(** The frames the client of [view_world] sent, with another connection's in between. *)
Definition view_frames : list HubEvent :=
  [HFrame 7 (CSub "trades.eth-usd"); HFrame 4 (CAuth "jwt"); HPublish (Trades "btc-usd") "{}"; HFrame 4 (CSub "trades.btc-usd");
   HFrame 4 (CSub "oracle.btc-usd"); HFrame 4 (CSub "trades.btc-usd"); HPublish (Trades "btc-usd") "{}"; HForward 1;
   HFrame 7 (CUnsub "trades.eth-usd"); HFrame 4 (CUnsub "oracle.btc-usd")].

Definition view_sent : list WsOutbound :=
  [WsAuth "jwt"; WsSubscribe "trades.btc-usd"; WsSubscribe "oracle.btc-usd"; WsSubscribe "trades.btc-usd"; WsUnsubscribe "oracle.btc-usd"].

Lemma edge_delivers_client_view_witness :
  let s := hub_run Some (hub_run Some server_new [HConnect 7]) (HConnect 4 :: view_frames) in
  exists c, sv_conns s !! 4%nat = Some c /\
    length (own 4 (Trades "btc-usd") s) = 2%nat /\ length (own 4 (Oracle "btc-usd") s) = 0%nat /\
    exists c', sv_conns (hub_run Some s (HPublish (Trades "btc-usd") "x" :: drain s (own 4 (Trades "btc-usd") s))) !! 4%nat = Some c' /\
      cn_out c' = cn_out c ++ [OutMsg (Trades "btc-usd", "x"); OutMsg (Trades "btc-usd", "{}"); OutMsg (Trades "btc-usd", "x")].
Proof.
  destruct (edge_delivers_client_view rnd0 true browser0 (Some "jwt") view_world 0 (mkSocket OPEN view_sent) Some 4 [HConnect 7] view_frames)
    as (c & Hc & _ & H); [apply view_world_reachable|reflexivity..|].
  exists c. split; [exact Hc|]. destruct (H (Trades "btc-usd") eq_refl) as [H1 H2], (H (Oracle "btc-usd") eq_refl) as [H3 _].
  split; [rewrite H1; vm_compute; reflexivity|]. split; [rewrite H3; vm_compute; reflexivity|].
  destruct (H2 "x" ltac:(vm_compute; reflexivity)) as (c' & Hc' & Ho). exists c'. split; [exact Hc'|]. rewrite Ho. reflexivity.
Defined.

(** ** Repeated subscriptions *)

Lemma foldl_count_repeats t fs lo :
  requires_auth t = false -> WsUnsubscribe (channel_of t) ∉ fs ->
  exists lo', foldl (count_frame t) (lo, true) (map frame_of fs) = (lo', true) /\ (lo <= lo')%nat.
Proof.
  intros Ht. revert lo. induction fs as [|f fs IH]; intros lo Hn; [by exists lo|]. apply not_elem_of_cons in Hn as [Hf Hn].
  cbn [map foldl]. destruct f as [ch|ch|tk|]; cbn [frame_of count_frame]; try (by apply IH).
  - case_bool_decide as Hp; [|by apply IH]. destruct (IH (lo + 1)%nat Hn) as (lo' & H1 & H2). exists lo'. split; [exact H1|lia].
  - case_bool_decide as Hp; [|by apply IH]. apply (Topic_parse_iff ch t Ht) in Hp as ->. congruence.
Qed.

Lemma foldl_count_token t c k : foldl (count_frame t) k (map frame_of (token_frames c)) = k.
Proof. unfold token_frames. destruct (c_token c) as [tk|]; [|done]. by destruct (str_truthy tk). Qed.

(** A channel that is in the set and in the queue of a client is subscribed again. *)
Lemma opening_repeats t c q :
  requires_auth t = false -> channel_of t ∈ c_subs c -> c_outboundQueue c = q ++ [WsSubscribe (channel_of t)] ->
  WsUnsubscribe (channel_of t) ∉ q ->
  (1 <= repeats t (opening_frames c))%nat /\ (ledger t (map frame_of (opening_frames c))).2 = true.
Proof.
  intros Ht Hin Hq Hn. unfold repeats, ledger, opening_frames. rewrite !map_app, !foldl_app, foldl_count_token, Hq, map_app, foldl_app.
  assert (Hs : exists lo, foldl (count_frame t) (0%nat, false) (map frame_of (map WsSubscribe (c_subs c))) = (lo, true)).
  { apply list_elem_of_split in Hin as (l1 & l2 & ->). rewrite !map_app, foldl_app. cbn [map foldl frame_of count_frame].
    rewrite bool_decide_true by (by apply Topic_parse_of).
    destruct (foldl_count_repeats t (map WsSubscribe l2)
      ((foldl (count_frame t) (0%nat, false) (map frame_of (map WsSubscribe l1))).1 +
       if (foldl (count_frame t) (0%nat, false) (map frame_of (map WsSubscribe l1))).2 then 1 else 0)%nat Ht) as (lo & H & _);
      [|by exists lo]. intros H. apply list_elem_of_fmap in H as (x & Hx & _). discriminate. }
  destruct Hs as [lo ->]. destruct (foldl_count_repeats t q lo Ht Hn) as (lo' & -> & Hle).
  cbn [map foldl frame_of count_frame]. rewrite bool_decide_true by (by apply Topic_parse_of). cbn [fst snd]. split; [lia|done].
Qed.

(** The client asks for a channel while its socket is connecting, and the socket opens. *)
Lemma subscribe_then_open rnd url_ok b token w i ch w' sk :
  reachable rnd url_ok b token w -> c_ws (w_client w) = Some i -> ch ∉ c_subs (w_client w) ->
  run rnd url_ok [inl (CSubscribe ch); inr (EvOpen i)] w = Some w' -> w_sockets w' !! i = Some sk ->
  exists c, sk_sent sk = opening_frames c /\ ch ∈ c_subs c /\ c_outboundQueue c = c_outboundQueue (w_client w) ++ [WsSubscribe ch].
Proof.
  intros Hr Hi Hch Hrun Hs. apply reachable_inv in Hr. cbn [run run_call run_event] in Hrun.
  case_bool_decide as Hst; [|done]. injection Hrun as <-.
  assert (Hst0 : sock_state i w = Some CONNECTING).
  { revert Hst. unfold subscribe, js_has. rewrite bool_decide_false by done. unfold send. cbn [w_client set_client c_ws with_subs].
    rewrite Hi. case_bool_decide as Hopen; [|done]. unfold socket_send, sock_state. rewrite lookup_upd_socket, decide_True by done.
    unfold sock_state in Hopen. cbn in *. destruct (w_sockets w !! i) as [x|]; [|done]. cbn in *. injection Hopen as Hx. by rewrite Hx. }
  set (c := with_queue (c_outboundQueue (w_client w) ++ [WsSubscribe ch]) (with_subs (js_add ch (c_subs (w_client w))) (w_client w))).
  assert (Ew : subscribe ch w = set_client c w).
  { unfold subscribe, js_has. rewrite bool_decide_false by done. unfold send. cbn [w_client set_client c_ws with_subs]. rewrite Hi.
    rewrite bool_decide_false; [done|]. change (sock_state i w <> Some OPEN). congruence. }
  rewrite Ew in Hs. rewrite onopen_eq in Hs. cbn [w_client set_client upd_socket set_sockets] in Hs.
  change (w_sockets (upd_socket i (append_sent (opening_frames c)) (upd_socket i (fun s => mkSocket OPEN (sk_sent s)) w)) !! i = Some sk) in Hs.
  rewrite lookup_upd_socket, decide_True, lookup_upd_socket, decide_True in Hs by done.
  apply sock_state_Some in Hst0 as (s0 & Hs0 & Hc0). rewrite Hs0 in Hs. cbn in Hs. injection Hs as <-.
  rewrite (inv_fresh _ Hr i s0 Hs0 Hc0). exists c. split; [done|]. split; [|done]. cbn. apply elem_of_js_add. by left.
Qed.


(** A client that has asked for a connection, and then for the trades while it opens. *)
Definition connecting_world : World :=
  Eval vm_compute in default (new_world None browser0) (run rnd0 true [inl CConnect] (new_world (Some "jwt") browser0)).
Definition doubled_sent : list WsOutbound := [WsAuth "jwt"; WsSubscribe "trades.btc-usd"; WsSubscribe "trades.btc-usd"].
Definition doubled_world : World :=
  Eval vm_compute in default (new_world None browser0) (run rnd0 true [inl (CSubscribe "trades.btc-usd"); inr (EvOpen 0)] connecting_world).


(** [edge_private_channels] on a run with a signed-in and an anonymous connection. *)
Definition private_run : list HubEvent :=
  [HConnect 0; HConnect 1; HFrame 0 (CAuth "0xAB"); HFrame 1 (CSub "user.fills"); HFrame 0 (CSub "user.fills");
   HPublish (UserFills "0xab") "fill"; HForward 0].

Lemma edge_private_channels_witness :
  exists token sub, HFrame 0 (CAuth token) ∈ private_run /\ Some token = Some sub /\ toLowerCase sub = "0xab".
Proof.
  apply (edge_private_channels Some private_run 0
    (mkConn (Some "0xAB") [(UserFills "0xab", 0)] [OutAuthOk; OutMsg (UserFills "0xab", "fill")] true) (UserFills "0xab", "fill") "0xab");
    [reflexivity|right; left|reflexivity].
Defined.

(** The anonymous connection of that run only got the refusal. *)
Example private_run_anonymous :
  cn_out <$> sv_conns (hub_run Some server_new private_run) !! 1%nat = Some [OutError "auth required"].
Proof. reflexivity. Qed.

* **Exercise objective**
Extract from the listing above the lines between the line containing "run rnd url_ok" and the line containing "Definition doubled_world : World", keeping both of those lines. Output nothing else.

* **Your response**
  run rnd url_ok [inl (CSubscribe ch); inr (EvOpen i)] w = Some w' -> w_sockets w' !! i = Some sk ->
  exists c, sk_sent sk = opening_frames c /\ ch ∈ c_subs c /\ c_outboundQueue c = c_outboundQueue (w_client w) ++ [WsSubscribe ch].
Proof.
  intros Hr Hi Hch Hrun Hs. apply reachable_inv in Hr. cbn [run run_call run_event] in Hrun.
  case_bool_decide as Hst; [|done]. injection Hrun as <-.
  assert (Hst0 : sock_state i w = Some CONNECTING).
  { revert Hst. unfold subscribe, js_has. rewrite bool_decide_false by done. unfold send. cbn [w_client set_client c_ws with_subs].
    rewrite Hi. case_bool_decide as Hopen; [|done]. unfold socket_send, sock_state. rewrite lookup_upd_socket, decide_True by done.
    unfold sock_state in Hopen. cbn in *. destruct (w_sockets w !! i) as [x|]; [|done]. cbn in *. injection Hopen as Hx. by rewrite Hx. }
  set (c := with_queue (c_outboundQueue (w_client w) ++ [WsSubscribe ch]) (with_subs (js_add ch (c_subs (w_client w))) (w_client w))).
  assert (Ew : subscribe ch w = set_client c w).
  { unfold subscribe, js_has. rewrite bool_decide_false by done. unfold send. cbn [w_client set_client c_ws with_subs]. rewrite Hi.
    rewrite bool_decide_false; [done|]. change (sock_state i w <> Some OPEN). congruence. }
  rewrite Ew in Hs. rewrite onopen_eq in Hs. cbn [w_client set_client upd_socket set_sockets] in Hs.
  change (w_sockets (upd_socket i (append_sent (opening_frames c)) (upd_socket i (fun s => mkSocket OPEN (sk_sent s)) w)) !! i = Some sk) in Hs.
  rewrite lookup_upd_socket, decide_True, lookup_upd_socket, decide_True in Hs by done.
  apply sock_state_Some in Hst0 as (s0 & Hs0 & Hc0). rewrite Hs0 in Hs. cbn in Hs. injection Hs as <-.
  rewrite (inv_fresh _ Hr i s0 Hs0 Hc0). exists c. split; [done|]. split; [|done]. cbn. apply elem_of_js_add. by left.
Qed.


(** A client that has asked for a connection, and then for the trades while it opens. *)
Definition connecting_world : World :=
  Eval vm_compute in default (new_world None browser0) (run rnd0 true [inl CConnect] (new_world (Some "jwt") browser0)).
Definition doubled_sent : list WsOutbound := [WsAuth "jwt"; WsSubscribe "trades.btc-usd"; WsSubscribe "trades.btc-usd"].
Definition doubled_world : World :=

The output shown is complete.